What’s going on here? I decided to make a blog post. But I’d need the synonyms that Thesaurus.com had failed to deliver. A Web search on “trigger synonym” (using Startpage.com, so that my results would be the same as yours, dear Reader, and not modified to reflect my buying or browsing habits, as analysed by Google) offered no more encouragement. The first two hits were Thesaurus.com and Merriam-Webster.com, which we’ve already dealt with. Next came Reverso, which cited the “English Collins Dictionary English synonyms & Thesaurus”, and came in about even with Merriam-Webster: no nouns at all.
Next was Synonyms.net, which appears to be a vampire site, aggregating results from other sites on the web and presenting them with new and different advertisements.

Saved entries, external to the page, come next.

(** [str.split(sep)] for a one-character separator: never empty. *)
Fixpoint split (sep : ascii) (s : string) : list string :=
match s with
| EmptyString => [EmptyString]
| String c s' =>
if Ascii.eqb c sep then EmptyString :: split sep s'
else match split sep s' with
   | [] => [String c EmptyString]
   | w :: ws => String c w :: ws
   end
end.

(** [s.endswith(suffix)] *)
Fixpoint endswith (s suffix : string) : bool :=
String.eqb s suffix ||
match s with
| EmptyString => false
| String _ s' => endswith s' suffix
end.

(** [needle in haystack] for two strings *)
Fixpoint contains (haystack needle : string) : bool :=
String.prefix needle haystack ||
match haystack with
| EmptyString => false
| String _ h' => contains h' needle
end.

(** Truthiness of a string: non-empty. *)
Definition truthy (s : string) : bool :=
match s with EmptyString => false | _ => true end.

(** [s.replace(old, new)] for one-character [old] and [new]. *)
Fixpoint replace (old new : ascii) (s : string) : string :=
match s with
| EmptyString => EmptyString
| String c s' =>
String (if Ascii.eqb c old then new else c) (replace old new s')
end.

End PyStr.

(** ** Values *)

(** A binary64 float: mantissa times two to the exponent, or a special. *)
Inductive float64 : Type :=
| F64 (mantissa exponent : Z)
| F64_inf (negative : bool)
| F64_nan.

(** A decoded JSON document, as [response.json()] returns it: a number is
    an [int] or a [float], an object lists its (distinct) keys in order. *)
Inductive json : Type :=
| JNull
| JBool (b : bool)
| JInt (z : Z)
| JFloat (f : float64)
| JStr (s : string)
| JArr (items : list json)
| JObj (members : list (string * json)).

(** [d.get(key)] on a decoded object *)
Fixpoint obj_get (key : string) (members : list (string * json)) : option json :=
  match members with
  | [] => None
  | (k, v) :: rest => if String.eqb k key then Some v else obj_get key rest
  end.

(** A finite [decimal.Decimal]: coefficient times ten to the exponent. *)
Record decimal := { dec_coef : Z; dec_exp : Z }.

Record date := { d_year : nat; d_month : nat; d_day : nat }.

Record datetime :=
  { dt_date : date; dt_hour : nat; dt_minute : nat; dt_second : nat }.

(** The values a warehouse row holds and a record sent to the API holds. *)
Inductive pyval : Type :=
| PNone
| PBool (b : bool)
| PInt (z : Z)
| PFloat (f : float64)
| PStr (s : string)
| PDecimal (d : decimal)
| PDatetime (t : datetime)
| PDate (d : date)
| PList (items : list pyval).

(** A Python [dict] with string keys. *)
Abbreviation pydict := (gmap string pyval).

(** ** Exceptions, state and the state-and-error monad *)

Record Response := { status_code : Z; body : option json }.
(** * SharpRemote: postmortem debugging (PostmortemDebugging.cpp)

    A shallow embedding of the minidump collection code of
    [src/SharpRemote/PostmortemDebugging.cpp]: the dump-name check, the
    folder creation, the retention scan, the file-name builder, the capture
    routine and the exported entry points, followed by the properties of the
    specification stated over them.

    Conventions of the embedding.
    - [wchar_t] strings are Rocq [string]s: a NUL-terminated buffer is the
      string of the characters before the NUL.
    - [BOOL] is [bool] ([TRUE] = [true]); [int], [DWORD], [HANDLE], pointers
      and [FILETIME] are [Z].  The only arithmetic on an [int] is
      [numFiles + 1] with [numFiles] below the retained count, so it never
      wraps.
    - The process globals are the record [Globals]; everything owned by the
      operating system (files, the thread's last-error value, the answers of
      the system calls, and the list of system calls issued so far) is the
      record [World].  Every function is a state transformer over both. *)

From Stdlib Require Import ZArith List String Ascii Bool Lia.
From Stdlib Require Import DecimalString DecimalN.
Import ListNotations.

Open Scope string_scope.
Open Scope Z_scope.

(** ** Wide-character string primitives *)

Module WStr.

(** The quote character, code 34. *)
Definition quote : ascii := "034"%char.
Definition backslash : ascii := "\"%char.

Definition wcslen (s : string) : Z := Z.of_nat (String.length s).

(** [wcschr s c]: the suffix of [s] starting at the first [c], or [None]
    for the null pointer. *)
Fixpoint wcschr (s : string) (c : ascii) : option string :=
  match s with
  | EmptyString => None
  | String d rest => if Ascii.eqb d c then Some s else wcschr rest c
  end.

Fixpoint starts_with (sub s : string) : bool :=
  match sub, s with
  | EmptyString, _ => true
  | String _ _, EmptyString => false
  | String a sub', String b s' => Ascii.eqb a b && starts_with sub' s'
  end.

(** [wcsstr s sub]: the suffix of [s] starting at the first occurrence of
    [sub], or [None] for the null pointer. *)
Fixpoint wcsstr (s sub : string) : option string :=
  if starts_with sub s then Some s
  else match s with
       | EmptyString => None
       | String _ rest => wcsstr rest sub
       end.

(** [wcscmp a b] is 0 exactly when the strings are equal; only that is
    used by the code. *)
Definition wcscmp (a b : string) : Z :=
  match String.compare a b with Eq => 0 | Lt => -1 | Gt => 1 end.

Definition is_null {A} (p : option A) : bool :=
  match p with None => true | Some _ => false end.

(** The last character of a buffer, [s[wcslen(s)-1]]. *)
Fixpoint last_char (s : string) : option ascii :=
  match s with
  | EmptyString => None
  | String c EmptyString => Some c
  | String _ rest => last_char rest
  end.

(** Occurrence of a character and of a substring, stated by
    decomposition of the string. *)
Definition contains_char (c : ascii) (s : string) : Prop :=
  exists pre post, s = pre ++ String c post.

Definition contains_sub (t s : string) : Prop :=
  exists pre post, s = pre ++ t ++ post.

End WStr.
Import WStr.

(** ** Windows types and constants

    These come from the Windows SDK headers, not from the repository. *)

Definition BOOL := bool.
Definition TRUE : BOOL := true.
Definition FALSE : BOOL := false.
Definition DWORD := Z.
Definition HANDLE := Z.
Definition FILETIME := Z.

Definition nullptr : Z := 0.
Definition INVALID_HANDLE_VALUE : HANDLE := -1.

Definition ERROR_SUCCESS : DWORD := 0.
Definition ERROR_FILE_NOT_FOUND : DWORD := 2.
Definition ERROR_ACCESS_DENIED : DWORD := 5.
Definition ERROR_BAD_ARGUMENTS : DWORD := 160.
Definition ERROR_ALREADY_EXISTS : DWORD := 183.

Definition PROCESS_DUP_HANDLE : DWORD := 64.
Definition PROCESS_QUERY_INFORMATION : DWORD := 1024.
Definition PROCESS_VM_READ : DWORD := 16.

Definition MiniDumpNormal : Z := 0.

Record SYSTEMTIME := {
  wYear : Z;
  wMonth : Z;
  wDayOfWeek : Z;
  wDay : Z;
  wHour : Z;
  wMinute : Z;
  wSecond : Z;
  wMilliseconds : Z
}.

Record WIN32_FIND_DATA := {
  cFileName : string;
  ftLastWriteTime : FILETIME
}.

Record MINIDUMP_EXCEPTION_INFORMATION := {
  ThreadId : DWORD;
  ExceptionPointers : Z;
  ClientPointers : BOOL
}.

(** [CompareFileTime a b]: -1, 0 or 1 as [a] is earlier than, equal to or
    later than [b]. *)
Definition CompareFileTime (a b : FILETIME) : Z :=
  match a ?= b with Lt => -1 | Eq => 0 | Gt => 1 end.

(** [PathIsRelative] of shlwapi: a path is absolute when it starts with a
    backslash or has a colon as its second character. *)
Definition PathIsRelative (p : string) : BOOL :=
  match p with
  | EmptyString => TRUE
  | String c rest =>
      if Ascii.eqb c backslash then FALSE
      else match rest with
           | String d _ => if Ascii.eqb d ":"%char then FALSE else TRUE
           | EmptyString => TRUE
           end
  end.

(** Decimal rendering of an unsigned number, as [operator<<] of a wide
    stream prints a [WORD] or a [DWORD]. *)
Definition dec (n : Z) : string :=
  NilEmpty.string_of_uint (N.to_uint (Z.to_N n)).

(** Decimal rendering of a signed number, as a wide stream prints an [int]
    or a [long]. *)
Definition dec_int (n : Z) : string :=
  if n <? 0 then "-" ++ dec (- n) else dec n.

(** An [HRESULT] is a signed 32-bit [long].  [HRESULT_of_DWORD e] is the
    value a [DWORD] has once it is stored in one: the values from [2^31] on
    become negative.  The values of a [DWORD] are [0] to [2^32 - 1]. *)
Definition HRESULT := Z.

Definition HRESULT_of_DWORD (e : DWORD) : HRESULT :=
  if (2 ^ 31 <=? e) && (e <? 2 ^ 32) then e - 2 ^ 32 else e.

(** ** The process globals (lines 16-27) *)

Record Globals := {
  _collectDumps : bool;
  _numRetainedMinidumps : Z;
  _dateTimeBuffer : string;
  _dumpFolder : string;
  _dumpName : string;
  _minidumpStringBuilder : string;
  _minidumpFileName : string;
  _minidumpPattern : string;
  _tmpPath : string;
  _oldestFileFullName : string
}.

(** The globals as the program starts. *)
Definition initial_globals : Globals :=
  {| _collectDumps := false; _numRetainedMinidumps := 0;
     _dateTimeBuffer := ""; _dumpFolder := ""; _dumpName := "";
     _minidumpStringBuilder := ""; _minidumpFileName := "";
     _minidumpPattern := ""; _tmpPath := ""; _oldestFileFullName := "" |}.

(** ** The operating system *)

(** A regular file: the directory it is in (with the trailing backslash),
    its name, and its last-write time. *)
Record File := {
  fileDir : string;
  fileName : string;
  fileTime : FILETIME
}.

Definition filePath (f : File) : string := fileDir f ++ fileName f.

(** The calls the program issues, in the order it issues them. *)
Inductive Event :=
| EvLog (msg : string)
| EvSetLastError (err : DWORD)
| EvCreateDirectory (folder : string)
| EvFindFirstFile (pattern : string)
| EvDeleteFile (path : string)
| EvCreateFile (path : string) (result : HANDLE)
| EvLoadLibrary (name : string)
| EvGetProcAddress (module : Z) (name : string)
| EvMiniDumpWriteDump (hProcess : HANDLE) (processId : Z) (hFile : HANDLE)
    (dumpType : Z) (exceptionParam : option MINIDUMP_EXCEPTION_INFORMATION)
| EvCloseHandle (h : HANDLE)
| EvOpenProcess (access : DWORD) (processId : Z) (result : HANDLE).

(** The answers of the system calls whose outcome the program cannot
    determine.  An error answer is the last-error code the call leaves. *)
Record Answers := {
  ans_CreateDirectory : string -> DWORD;
  ans_FindFirstFile : string -> option DWORD;
  ans_DeleteFile : string -> option DWORD;
  ans_CreateFile : string -> HANDLE;
  ans_CreateFile_error : string -> DWORD;
  ans_LoadLibrary : string -> Z;
  ans_GetProcAddress : Z -> string -> Z;
  ans_MiniDumpWriteDump : BOOL;
  ans_CloseHandle : HANDLE -> BOOL;
  ans_CloseHandle_error : HANDLE -> DWORD;
  ans_OpenProcess : Z -> HANDLE;
  ans_LocalTime : SYSTEMTIME;
  ans_FileTimeNow : FILETIME;
  ans_CurrentThreadId : DWORD;
  ans_CurrentProcess : HANDLE;
  ans_CurrentProcessId : Z
}.

Record World := {
  files : list File;
  lastError : DWORD;
  calls : list Event;
  answers : Answers
}.

Definition set_files (fs : list File) (w : World) : World :=
  {| files := fs; lastError := lastError w; calls := calls w;
     answers := answers w |}.

Definition set_lastError (e : DWORD) (w : World) : World :=
  {| files := files w; lastError := e; calls := calls w;
     answers := answers w |}.

Definition emit (e : Event) (w : World) : World :=
  {| files := files w; lastError := lastError w; calls := calls w ++ [e];
     answers := answers w |}.

(** *** Wildcard matching and directory enumeration *)

(** [wildcard p s]: the name [s] matches the pattern [p], where [*] stands
    for any run of characters and [?] for any one character. *)
Fixpoint wildcard (p s : string) : bool :=
  match p with
  | EmptyString => match s with EmptyString => true | _ => false end
  | String c p' =>
      if Ascii.eqb c "*"%char then
        (fix star (t : string) : bool :=
           wildcard p' t
           || match t with
              | EmptyString => false
              | String _ t' => star t'
              end) s
      else
        match s with
        | EmptyString => false
        | String d s' =>
            (Ascii.eqb c "?"%char || Ascii.eqb c d) && wildcard p' s'
        end
  end.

It’s part of something called The STANDS4 Network, a collection of vampire sites—dare we call them para-sites? No, we don’t. We are sorry.—that aggregate definitions, reference sites, song lyrics, and other collectible data from the Web, plus a few sites that present starter-collections of various things (e.g., symbols, quotations, phrases) from the public domain, and appeal to users to supplement them: “Help us build the largest human-edited ______ collection on the web!” I’m sure they’ll distribute the ad revenue fairly to the people who provide their sites with content.
Whatever may be the merits of other sites on the STANDS4 Network, its offerings on Synonyms.net, at least for trigger, did not inspire confidence. From WordNet on Princeton.edu, Synonyms.net sucks several entries, which, although they do recognize trigger as a noun, don’t offer much in the way of synonyms:
induction, gun trigger, initiation, trigger
In fairness to WordNet, though, I should point out that it is expressly not a thesaurus. See the (reasonably) interesting explanation, “What is WordNet?” on Princeton’s site.
Next came the following, attributed to Wiktionary—and remember, these are offered up as synonyms on a site devoted to synonyms:
1. trigger (noun)
to fire a weapon2. trigger (noun)
to initiate something* * *
Synonyms.net notwithstanding, however, the actual thesaurus on Wiktionary,Wikisaurus, has no entry for trigger at all; and if the entries the STANDS4 Network says it sucked from Wiktionary were ever on there, they’re not anymore.
Well, dear Reader, you can run the search yourself, and prolong the merriment indefinitely. Meanwhile, it’s pretty clear what I’ve done: I’ve discovered the one English word with no synonyms. Why else would the Repository of All Knowledge, i.e., the Internet, falter so badly in filling what seems to be such a simple request? I asked for the impossible.